YOUR ASSIGNMENT:
An exact copy of all entries is the expected answer.

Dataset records
__________
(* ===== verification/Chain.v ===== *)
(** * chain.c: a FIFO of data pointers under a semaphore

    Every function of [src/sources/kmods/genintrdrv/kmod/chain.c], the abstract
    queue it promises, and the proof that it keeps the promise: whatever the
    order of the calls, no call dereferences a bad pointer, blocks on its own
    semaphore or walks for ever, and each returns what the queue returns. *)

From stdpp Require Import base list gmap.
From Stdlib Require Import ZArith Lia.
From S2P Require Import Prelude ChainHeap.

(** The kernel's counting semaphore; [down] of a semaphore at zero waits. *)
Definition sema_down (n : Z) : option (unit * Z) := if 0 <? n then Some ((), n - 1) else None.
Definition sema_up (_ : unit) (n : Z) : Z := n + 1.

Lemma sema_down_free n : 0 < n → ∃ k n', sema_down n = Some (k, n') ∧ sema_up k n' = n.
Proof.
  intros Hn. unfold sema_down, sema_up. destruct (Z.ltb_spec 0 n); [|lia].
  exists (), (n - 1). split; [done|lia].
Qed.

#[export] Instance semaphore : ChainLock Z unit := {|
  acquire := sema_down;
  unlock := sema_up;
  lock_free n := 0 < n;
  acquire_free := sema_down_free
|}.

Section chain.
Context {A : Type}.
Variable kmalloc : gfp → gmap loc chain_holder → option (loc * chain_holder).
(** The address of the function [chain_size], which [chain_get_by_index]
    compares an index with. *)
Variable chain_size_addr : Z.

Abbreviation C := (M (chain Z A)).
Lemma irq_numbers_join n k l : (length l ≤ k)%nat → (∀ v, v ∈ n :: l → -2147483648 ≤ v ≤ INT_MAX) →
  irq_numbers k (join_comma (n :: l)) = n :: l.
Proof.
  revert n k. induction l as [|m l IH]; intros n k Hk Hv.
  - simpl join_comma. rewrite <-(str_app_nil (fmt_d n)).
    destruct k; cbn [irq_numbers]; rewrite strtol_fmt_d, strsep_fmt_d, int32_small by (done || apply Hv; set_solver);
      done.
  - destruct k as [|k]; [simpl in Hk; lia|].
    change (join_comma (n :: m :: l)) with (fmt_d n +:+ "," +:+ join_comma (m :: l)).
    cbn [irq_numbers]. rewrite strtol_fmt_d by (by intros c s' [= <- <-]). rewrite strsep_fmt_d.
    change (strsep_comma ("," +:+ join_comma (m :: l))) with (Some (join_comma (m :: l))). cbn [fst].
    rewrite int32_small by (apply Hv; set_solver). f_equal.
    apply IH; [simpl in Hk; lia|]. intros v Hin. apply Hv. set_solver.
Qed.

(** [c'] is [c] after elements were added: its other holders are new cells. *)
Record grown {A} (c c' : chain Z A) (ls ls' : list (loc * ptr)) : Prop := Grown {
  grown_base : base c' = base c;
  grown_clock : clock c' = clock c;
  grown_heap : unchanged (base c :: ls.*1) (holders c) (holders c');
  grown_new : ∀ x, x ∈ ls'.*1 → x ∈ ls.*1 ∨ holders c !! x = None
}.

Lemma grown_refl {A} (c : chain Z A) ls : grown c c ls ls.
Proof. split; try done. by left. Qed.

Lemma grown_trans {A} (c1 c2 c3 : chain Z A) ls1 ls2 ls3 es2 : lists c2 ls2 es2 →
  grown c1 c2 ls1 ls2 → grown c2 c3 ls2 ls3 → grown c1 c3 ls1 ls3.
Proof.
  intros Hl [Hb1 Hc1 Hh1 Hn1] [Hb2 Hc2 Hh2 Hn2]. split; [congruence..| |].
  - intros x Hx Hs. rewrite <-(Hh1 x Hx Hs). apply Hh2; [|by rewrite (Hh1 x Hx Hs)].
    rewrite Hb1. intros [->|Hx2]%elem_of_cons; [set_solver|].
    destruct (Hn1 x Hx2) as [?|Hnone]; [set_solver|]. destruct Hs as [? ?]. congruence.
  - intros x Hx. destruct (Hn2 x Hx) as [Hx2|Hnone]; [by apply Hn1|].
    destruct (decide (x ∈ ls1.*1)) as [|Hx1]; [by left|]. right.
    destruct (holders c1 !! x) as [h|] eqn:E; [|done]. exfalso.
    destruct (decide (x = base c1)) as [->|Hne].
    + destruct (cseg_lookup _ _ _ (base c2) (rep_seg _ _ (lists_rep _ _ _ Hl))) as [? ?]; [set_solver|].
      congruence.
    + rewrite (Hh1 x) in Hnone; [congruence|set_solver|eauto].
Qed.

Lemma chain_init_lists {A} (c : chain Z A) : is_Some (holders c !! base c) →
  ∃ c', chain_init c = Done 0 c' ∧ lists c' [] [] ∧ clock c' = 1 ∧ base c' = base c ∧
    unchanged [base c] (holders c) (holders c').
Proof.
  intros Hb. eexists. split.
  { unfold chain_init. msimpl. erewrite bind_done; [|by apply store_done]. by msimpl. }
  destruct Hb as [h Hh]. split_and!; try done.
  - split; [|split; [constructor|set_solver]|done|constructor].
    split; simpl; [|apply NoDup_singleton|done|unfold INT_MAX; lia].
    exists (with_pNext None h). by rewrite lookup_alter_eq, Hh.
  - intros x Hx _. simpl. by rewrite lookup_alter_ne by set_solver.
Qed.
__________
ANSWER TO THIS TASK:
(* ===== verification/Chain.v ===== *)
(** * chain.c: a FIFO of data pointers under a semaphore

    Every function of [src/sources/kmods/genintrdrv/kmod/chain.c], the abstract
    queue it promises, and the proof that it keeps the promise: whatever the
    order of the calls, no call dereferences a bad pointer, blocks on its own
    semaphore or walks for ever, and each returns what the queue returns. *)

From stdpp Require Import base list gmap.
From Stdlib Require Import ZArith Lia.
From S2P Require Import Prelude ChainHeap.

(** The kernel's counting semaphore; [down] of a semaphore at zero waits. *)
Definition sema_down (n : Z) : option (unit * Z) := if 0 <? n then Some ((), n - 1) else None.
Definition sema_up (_ : unit) (n : Z) : Z := n + 1.

Lemma sema_down_free n : 0 < n → ∃ k n', sema_down n = Some (k, n') ∧ sema_up k n' = n.
Proof.
  intros Hn. unfold sema_down, sema_up. destruct (Z.ltb_spec 0 n); [|lia].
  exists (), (n - 1). split; [done|lia].
Qed.

#[export] Instance semaphore : ChainLock Z unit := {|
  acquire := sema_down;
  unlock := sema_up;
  lock_free n := 0 < n;
  acquire_free := sema_down_free
|}.

Section chain.
Context {A : Type}.
Variable kmalloc : gfp → gmap loc chain_holder → option (loc * chain_holder).
(** The address of the function [chain_size], which [chain_get_by_index]
    compares an index with. *)
Variable chain_size_addr : Z.

Abbreviation C := (M (chain Z A)).
Lemma irq_numbers_join n k l : (length l ≤ k)%nat → (∀ v, v ∈ n :: l → -2147483648 ≤ v ≤ INT_MAX) →
  irq_numbers k (join_comma (n :: l)) = n :: l.
Proof.
  revert n k. induction l as [|m l IH]; intros n k Hk Hv.
  - simpl join_comma. rewrite <-(str_app_nil (fmt_d n)).
    destruct k; cbn [irq_numbers]; rewrite strtol_fmt_d, strsep_fmt_d, int32_small by (done || apply Hv; set_solver);
      done.
  - destruct k as [|k]; [simpl in Hk; lia|].
    change (join_comma (n :: m :: l)) with (fmt_d n +:+ "," +:+ join_comma (m :: l)).
    cbn [irq_numbers]. rewrite strtol_fmt_d by (by intros c s' [= <- <-]). rewrite strsep_fmt_d.
    change (strsep_comma ("," +:+ join_comma (m :: l))) with (Some (join_comma (m :: l))). cbn [fst].
    rewrite int32_small by (apply Hv; set_solver). f_equal.
    apply IH; [simpl in Hk; lia|]. intros v Hin. apply Hv. set_solver.
Qed.

(** [c'] is [c] after elements were added: its other holders are new cells. *)
Record grown {A} (c c' : chain Z A) (ls ls' : list (loc * ptr)) : Prop := Grown {
  grown_base : base c' = base c;
  grown_clock : clock c' = clock c;
  grown_heap : unchanged (base c :: ls.*1) (holders c) (holders c');
  grown_new : ∀ x, x ∈ ls'.*1 → x ∈ ls.*1 ∨ holders c !! x = None
}.

Lemma grown_refl {A} (c : chain Z A) ls : grown c c ls ls.
Proof. split; try done. by left. Qed.

Lemma grown_trans {A} (c1 c2 c3 : chain Z A) ls1 ls2 ls3 es2 : lists c2 ls2 es2 →
  grown c1 c2 ls1 ls2 → grown c2 c3 ls2 ls3 → grown c1 c3 ls1 ls3.
Proof.
  intros Hl [Hb1 Hc1 Hh1 Hn1] [Hb2 Hc2 Hh2 Hn2]. split; [congruence..| |].
  - intros x Hx Hs. rewrite <-(Hh1 x Hx Hs). apply Hh2; [|by rewrite (Hh1 x Hx Hs)].
    rewrite Hb1. intros [->|Hx2]%elem_of_cons; [set_solver|].
    destruct (Hn1 x Hx2) as [?|Hnone]; [set_solver|]. destruct Hs as [? ?]. congruence.
  - intros x Hx. destruct (Hn2 x Hx) as [Hx2|Hnone]; [by apply Hn1|].
    destruct (decide (x ∈ ls1.*1)) as [|Hx1]; [by left|]. right.
    destruct (holders c1 !! x) as [h|] eqn:E; [|done]. exfalso.
    destruct (decide (x = base c1)) as [->|Hne].
    + destruct (cseg_lookup _ _ _ (base c2) (rep_seg _ _ (lists_rep _ _ _ Hl))) as [? ?]; [set_solver|].
      congruence.
    + rewrite (Hh1 x) in Hnone; [congruence|set_solver|eauto].
Qed.

Lemma chain_init_lists {A} (c : chain Z A) : is_Some (holders c !! base c) →
  ∃ c', chain_init c = Done 0 c' ∧ lists c' [] [] ∧ clock c' = 1 ∧ base c' = base c ∧
    unchanged [base c] (holders c) (holders c').
Proof.
  intros Hb. eexists. split.
  { unfold chain_init. msimpl. erewrite bind_done; [|by apply store_done]. by msimpl. }
  destruct Hb as [h Hh]. split_and!; try done.
  - split; [|split; [constructor|set_solver]|done|constructor].
    split; simpl; [|apply NoDup_singleton|done|unfold INT_MAX; lia].
    exists (with_pNext None h). by rewrite lookup_alter_eq, Hh.
  - intros x Hx _. simpl. by rewrite lookup_alter_ne by set_solver.
Qed.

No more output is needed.